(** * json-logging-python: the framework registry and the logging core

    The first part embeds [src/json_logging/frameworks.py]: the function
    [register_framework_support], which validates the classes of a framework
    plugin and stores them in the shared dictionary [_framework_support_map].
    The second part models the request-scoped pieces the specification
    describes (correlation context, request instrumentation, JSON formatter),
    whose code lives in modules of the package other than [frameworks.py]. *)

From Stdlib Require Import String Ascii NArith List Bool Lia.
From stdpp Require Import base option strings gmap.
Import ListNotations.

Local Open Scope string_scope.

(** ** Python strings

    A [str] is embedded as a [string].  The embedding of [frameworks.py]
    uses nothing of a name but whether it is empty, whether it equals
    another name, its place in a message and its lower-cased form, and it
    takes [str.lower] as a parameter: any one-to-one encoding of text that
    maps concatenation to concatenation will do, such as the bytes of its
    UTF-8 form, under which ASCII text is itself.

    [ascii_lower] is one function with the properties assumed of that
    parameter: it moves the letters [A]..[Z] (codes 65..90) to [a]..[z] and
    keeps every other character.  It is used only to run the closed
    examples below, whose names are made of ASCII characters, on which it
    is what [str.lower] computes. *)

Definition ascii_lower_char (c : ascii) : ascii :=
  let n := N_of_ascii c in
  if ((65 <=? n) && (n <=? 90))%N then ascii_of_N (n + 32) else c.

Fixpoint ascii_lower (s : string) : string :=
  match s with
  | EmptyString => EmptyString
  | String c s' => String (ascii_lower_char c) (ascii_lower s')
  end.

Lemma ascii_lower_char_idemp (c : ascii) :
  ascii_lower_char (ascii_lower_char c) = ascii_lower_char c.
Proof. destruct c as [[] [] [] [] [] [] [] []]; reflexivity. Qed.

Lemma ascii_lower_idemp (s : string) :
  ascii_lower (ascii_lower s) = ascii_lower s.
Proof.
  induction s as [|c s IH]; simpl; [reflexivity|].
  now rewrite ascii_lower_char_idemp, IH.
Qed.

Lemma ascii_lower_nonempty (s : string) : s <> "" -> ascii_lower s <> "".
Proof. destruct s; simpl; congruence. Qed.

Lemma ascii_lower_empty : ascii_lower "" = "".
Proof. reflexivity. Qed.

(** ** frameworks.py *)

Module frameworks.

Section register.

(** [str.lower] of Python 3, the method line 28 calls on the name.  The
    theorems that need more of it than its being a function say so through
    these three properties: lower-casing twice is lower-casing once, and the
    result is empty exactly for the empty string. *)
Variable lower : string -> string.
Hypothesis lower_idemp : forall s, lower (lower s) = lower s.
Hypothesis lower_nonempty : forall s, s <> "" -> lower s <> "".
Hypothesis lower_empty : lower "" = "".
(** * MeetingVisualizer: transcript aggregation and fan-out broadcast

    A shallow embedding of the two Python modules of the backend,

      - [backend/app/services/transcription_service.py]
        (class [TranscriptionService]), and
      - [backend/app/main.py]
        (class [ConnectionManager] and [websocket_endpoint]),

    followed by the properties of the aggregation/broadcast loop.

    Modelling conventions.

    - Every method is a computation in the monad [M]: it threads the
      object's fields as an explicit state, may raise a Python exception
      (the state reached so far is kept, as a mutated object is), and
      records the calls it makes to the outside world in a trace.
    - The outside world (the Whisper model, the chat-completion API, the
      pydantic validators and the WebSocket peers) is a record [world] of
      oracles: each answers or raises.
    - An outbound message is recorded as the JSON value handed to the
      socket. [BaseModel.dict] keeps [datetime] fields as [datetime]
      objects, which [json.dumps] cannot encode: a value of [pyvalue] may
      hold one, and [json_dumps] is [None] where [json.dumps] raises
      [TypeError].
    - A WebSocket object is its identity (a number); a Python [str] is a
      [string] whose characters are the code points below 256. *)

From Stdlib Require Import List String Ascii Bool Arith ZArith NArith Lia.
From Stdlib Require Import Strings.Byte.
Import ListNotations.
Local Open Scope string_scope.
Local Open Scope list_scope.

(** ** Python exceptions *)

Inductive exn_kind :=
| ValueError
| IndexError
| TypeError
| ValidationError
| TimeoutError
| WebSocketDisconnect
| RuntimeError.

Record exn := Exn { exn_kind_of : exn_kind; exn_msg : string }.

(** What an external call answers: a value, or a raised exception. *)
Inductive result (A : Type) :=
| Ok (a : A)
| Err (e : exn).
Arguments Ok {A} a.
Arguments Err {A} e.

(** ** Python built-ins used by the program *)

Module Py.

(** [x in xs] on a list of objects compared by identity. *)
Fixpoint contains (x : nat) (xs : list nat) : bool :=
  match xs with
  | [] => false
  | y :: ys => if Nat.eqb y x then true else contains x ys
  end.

* Required work:
Copy every line of the listing that includes the string "than".

* Response to this exercise:
    whose code lives in modules of the package other than [frameworks.py]. *)
    theorems that need more of it than its being a function say so through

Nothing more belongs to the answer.